IFITM3 promotes bone metastasis of prostate cancer cells by mediating activation of the TGF-β signaling pathway

Advanced-stage prostate cancer (PCa) is often diagnosed with bone metastasis, for which there are limited therapies. Transforming growth factor beta (TGF-beta) is known to induce epithelial-mesenchymal transition (EMT), and abundance of TGF-beta in the bone matrix is one of the important growth factors contributing to bone metastasis. TGF-beta is reported as a key mediator of bone metastasis, but the underlying mechanism has not been elucidated.
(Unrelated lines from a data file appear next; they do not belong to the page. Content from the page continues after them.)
(* ===== verification/Syscall.v ===== *)
(** * System calls: argument fetching of syscall.c, and sysproc.c

    The kernel reads and writes the memory of the current process through the
    page table in [%cr3].  [me] is the current process. *)

From stdpp Require Import base numbers list gmap strings.
From S2P Require Import Prelude Bytes Mem Str Kalloc Vm Proc.

Open Scope Z_scope.

(** ** The memory management unit

    The kernel address of the byte at [va], [None] for a page fault.  The kernel
    may read any present page; as [entry.S] sets [CR0_WP] it may write only to
    pages marked writable. *)
Definition allowed (write : bool) (e : Z) : bool := has e PTE_P && (negb write || has e PTE_W).

Definition mmu (m : mem) (cr3 va : Z) (write : bool) : option Z :=
  let pde := load32 m (pde_at (p2v cr3) va) in
  if allowed write pde then
    let pte := load32 m (pte_at (p2v (PTE_ADDR pde)) va) in
    if allowed write pte then Some (p2v (PTE_ADDR pte) + va `mod` PGSIZE) else None
  else None.

(** How a system call ends: with its return value, asleep with the local
    variable it goes on from, or not at all after [exit]. *)
Inductive sysret := SRet (r : Z) | SSleep (local : Z) | SExit.

Section Syscall.
Context {F : Type} `{HasMem F} `{FileOps F}.

(** ** Memory of the current process *)

Definition user_byte (va : Z) : M (kern F) Z := fun k =>
  match mmu (ram (kpm k)) (kcr3 k) va false with
  | Some a => ([], Ret (ram (kpm k) a) k)
  | None => ([], Fault)
  end.

Fixpoint user_bytes (va : Z) (n : nat) : M (kern F) (list Z) :=
  match n with
  | O => ret []
  | S n =>
      let* c := user_byte va in
      let* l := user_bytes (va + 1) n in
      ret (c :: l)
  end.

Definition user_word (va : Z) : M (kern F) Z :=
  let* l := user_bytes va 4 in
  ret (get32 l 0).

Fixpoint store_user (va : Z) (l : list Z) : M (kern F) unit :=
  match l with
  | [] => ret tt
  | c :: l =>
      let* k := get in
      let* a := deref (mmu (ram (kpm k)) (kcr3 k) va true) in
      zoom PM (modify (on_ram (fun m => upd m a c))) ;;
      store_user (u32 (va + 1)) l
  end.

(** ** Arguments *)

(** [None] is the return value -1. *)
Definition fetchint (me : nat) (addr : Z) : M (kern F) (option Z) :=
  let* size := get_p sz me in
  if (addr >=? size) || (u32 (addr + 4) >? size) then ret None
  else
    let* x := user_word addr in
    ret (Some (s32 x)).

(** The loop of [fetchstr] over the [n] bytes at [s]: where the string ends. *)
Fixpoint string_end (n : nat) (s : Z) : M (kern F) (option Z) :=
  match n with
  | O => ret None
  | S n =>
      let* c := user_byte s in
      if c =? 0 then ret (Some s) else string_end n (s + 1)
  end.

(** The pointer and the length of the string. *)
Definition fetchstr (me : nat) (addr : Z) : M (kern F) (option (Z * Z)) :=
  let* size := get_p sz me in
  if addr >=? size then ret None
  else
    let* e := string_end (Z.to_nat (size - addr)) addr in
    ret ((fun e => (addr, e - addr)) <$> e).

Definition argint (me : nat) (n : Z) : M (kern F) (option Z) :=
  let* tf := get_p tf me in
  let* esp := load (tf + TF_ESP) in
  fetchint me (u32 (esp + 4 + 4 * n)).

Definition argptr (me : nat) (n size : Z) : M (kern F) (option Z) :=
  let* i := argint me n in
  match i with
  | None => ret None
  | Some i =>
      let* sz := get_p sz me in
      if (u32 i >=? sz) || (u32 (u32 i + size) >? sz) then ret None
      else ret (Some (u32 i))
  end.

Definition argstr (me : nat) (n : Z) : M (kern F) (option (Z * Z)) :=
  let* addr := argint me n in
  match addr with
  | None => ret None
  | Some addr => fetchstr me (u32 addr)
  end.

(** The bytes of the string [argstr] checked. *)
Definition string_at (s : Z * Z) : M (kern F) (list Z) := user_bytes s.1 (Z.to_nat s.2).

(** ** sysproc.c *)

Variables (kend kdata forkret_addr trapret_addr : Z).

Definition sys_fork (me : nat) : M (kern F) Z := fork kend kdata forkret_addr trapret_addr me.

(** [exit] does not return. *)
Definition sys_exit (me : nat) : M (kern F) sysret := exit me ;; ret SExit.

Definition sys_wait (me : nat) : M (kern F) Z := wait kend me.

Definition sys_kill (me : nat) : M (kern F) Z :=
  let* pid := argint me 0 in
  match pid with
  | None => ret (-1)
  | Some pid => zoom PT (kill pid)
  end.

Definition sys_getpid (me : nat) : M (kern F) Z := get_p pid me.

Definition sys_sbrk (me : nat) : M (kern F) Z :=
  let* n := argint me 0 in
  match n with
  | None => ret (-1)
  | Some n =>
      let* addr := get_p sz me in
      let* r := growproc kend me n in
      ret (if r <? 0 then -1 else s32 addr)
  end.

Definition tickslock : lens (kern F) bool :=
  Lens ktlock (fun b k => mk_kern (kpt k) (kfiles k) (kcr3 k) (kfirst k) (kticks k) b).

(** The loop of [sys_sleep], with [tickslock] held; the comparison is unsigned.
    The process goes on here when it wakes up. *)
Definition sleep_turn (me : nat) (n ticks0 : Z) : M (kern F) sysret :=
  let* ticks := gets kticks in
  if u32 (ticks - ticks0) <? u32 n then
    let* dead := get_p killed me in
    if dead then
      release tickslock ;;
      ret (SRet (-1))
    else
      Proc.sleep me ChTicks (Some tickslock) ;;
      ret (SSleep ticks0)
  else
    release tickslock ;;
    ret (SRet 0).

Definition sys_sleep (me : nat) : M (kern F) sysret :=
  let* n := argint me 0 in
  match n with
  | None => ret (SRet (-1))
  | Some n =>
      acquire tickslock ;;
      let* ticks0 := gets kticks in
      sleep_turn me n ticks0
  end.

Definition sys_uptime : M (kern F) Z :=
  acquire tickslock ;;
  let* xticks := gets kticks in
  release tickslock ;;
  ret (s32 xticks).

End Syscall.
It was found in our study that Interferon-inducible Transmembrane Protein 3 (IFITM3) played a key role in the regulation of malignant tumor cell proliferation, invasion, and bone migration by binding to Smad4, thus activating the TGF-beta-Smads Signaling Pathway. Lentivirus-mediated short hairpin RNA (shRNA) knockdown of IFITM3 inhibited cell proliferation and colony formation, induced apoptosis and inhibited migration by reversing EMT and downregulating the expression of metastasis-related molecules including FGFs and PTHrP. Microarray analysis showed that IFITM3 knockdown could alter the MAPK pathway associated with TGF-beta-Smads signaling. By knocking down and overexpressing IFITM3, we demonstrated that IFITM3 expression level had an effect on MAPK pathway activation, and this change was more pronounced upon exogenous TGF-beta stimulation. These results suggest that IFITM3 played an oncogenic role in PCa progression and bone metastasis via a novel TGF-beta-Smads-MAPK pathway.